Jul 9
There have been some major changes to Google over the last few months.
Firstly, there was the so-called Mayday update (funnily enough at the beginning of May!) which has totally changed long tail search – and not for the better. Secondly, at the beginning of June, the Caffeine rollout was finally completed.
Now, if we take Matt Cutts at his word then the caffeine update was a change in the infrastructure so shouldn’t have any impact on SERPS.
However, a personal site of mine was getting a lot of traffic through long tail search, and the Mayday update didn’t affect the site in the slightest. In fact, I saw a steady increase in traffic. On June 4th my traffic took a massive hit.
I use the website php.net to refresh my knowledge of various php functions from time to time, and I have noticed that when searching for a phrase such as “php strstr function”, the php.net site is not showing up within the first 50 results of the SERPS. There is a subdomain of pear.php.net showing up in the 2nd and 3rd spots but the standard site is not.

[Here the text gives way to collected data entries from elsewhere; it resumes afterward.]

Inductive TaskOutput : Type :=
  | SavedTrace (history : Trace)       (* save_mind2web_trace(history, ...) *)
  | SavedError (result : ErrorResult)  (* the else branch *)
  | Propagated (e : PyExc).            (* not caught by [except Exception] *)

Definition task_sensitive_data : ActionDict :=
  {[ "https://amazon.de" :=
       <["username" := "alp59371@gmail.com"]>
       (<["password" := "testAccount123"]> ∅) ]}.

Definition task_agent (website : string) : HierarchicalAgent :=
  new_agent false 30
    (Some [ {[ "go_to_url" := {[ "url" := website ]} ]} ])
    (Float "60.0")
    (Some task_sensitive_data).

Definition run_task (env : Env) (confirmed_task website : string)
    : TaskOutput :=
  match returned (run env (task_agent website) confirmed_task website) with
  | Ok history => SavedTrace history
  | Raise e =>
      if is_Exception e then
        SavedError {| er_task := confirmed_task;
                      er_action_history := [];
                      er_thoughts := None;
                      er_final_result_response := "Exception: " +:+ str_exc e;
                      er_input_image_paths := [] |}
      else Propagated e
  end.

(* ===================================================================== *)
(** ** Observations on the events of a run                               *)
(* ===================================================================== *)

(** How often the session teardown ran. *)
Definition is_session_kill (ev : Event) : bool :=
  match ev with
  | EvSessionKill => true
  | _ => false
  end.

Definition is_playwright_stop (ev : Event) : bool :=
  match ev with
  | EvPlaywrightStop => true
  | _ => false
  end.

Definition session_kills (evs : list Event) : nat :=
  length (List.filter is_session_kill evs).

Definition playwright_stops (evs : list Event) : nat :=
  length (List.filter is_playwright_stop evs).

(** The executor invocations, in order: subtask number and keyword dict. *)
Definition invocations (evs : list Event) : list (nat * gmap string PVal) :=
  omap (fun ev => match ev with
                  | EvAgentRun idx params => Some (idx, params)
                  | _ => None
                  end) evs.

(** The sub-histories the executor returned, in order, each with the
    number of its subtask. *)
Definition returned_histories (evs : list Event) : list (nat * SubHistory) :=
  omap (fun ev => match ev with
                  | EvReturned idx h => Some (idx, h)
                  | _ => None
                  end) evs.

(** The status list at each point where it, or the current index, has
    just changed. *)
Definition snapshots (evs : list Event) : list (nat * list SubtaskStatus) :=
  omap (fun ev => match ev with
                  | EvIteration idx sts => Some (idx, sts)
                  | EvMarkDone idx sts => Some (idx, sts)
                  | EvMarkError idx _ sts => Some (idx, sts)
                  | _ => None
                  end) evs.

(** The schedule of a run: what happens to which subtask, in order. *)
Inductive Label : Type :=
  | Invoked (idx : nat) (subtask : option PVal)
  | Returned (idx : nat)
  | Raised (idx : nat)
  | Terminal (idx : nat)
  | HandedOff (idx : nat).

The www.php.net version of the site still has over 80,000 pages indexed so it’s not a case that someone’s accidentally blocked Googlebot from visiting the site.
This leads me to believe that whether this has been caused by Mayday or Caffeine, Google has an error in their algorithm. For a site as well respected as php.net to be nowhere in the SERPs is clearly wrong.
I will therefore be holding off making any changes to my own site in the hope that Google fix this very quickly.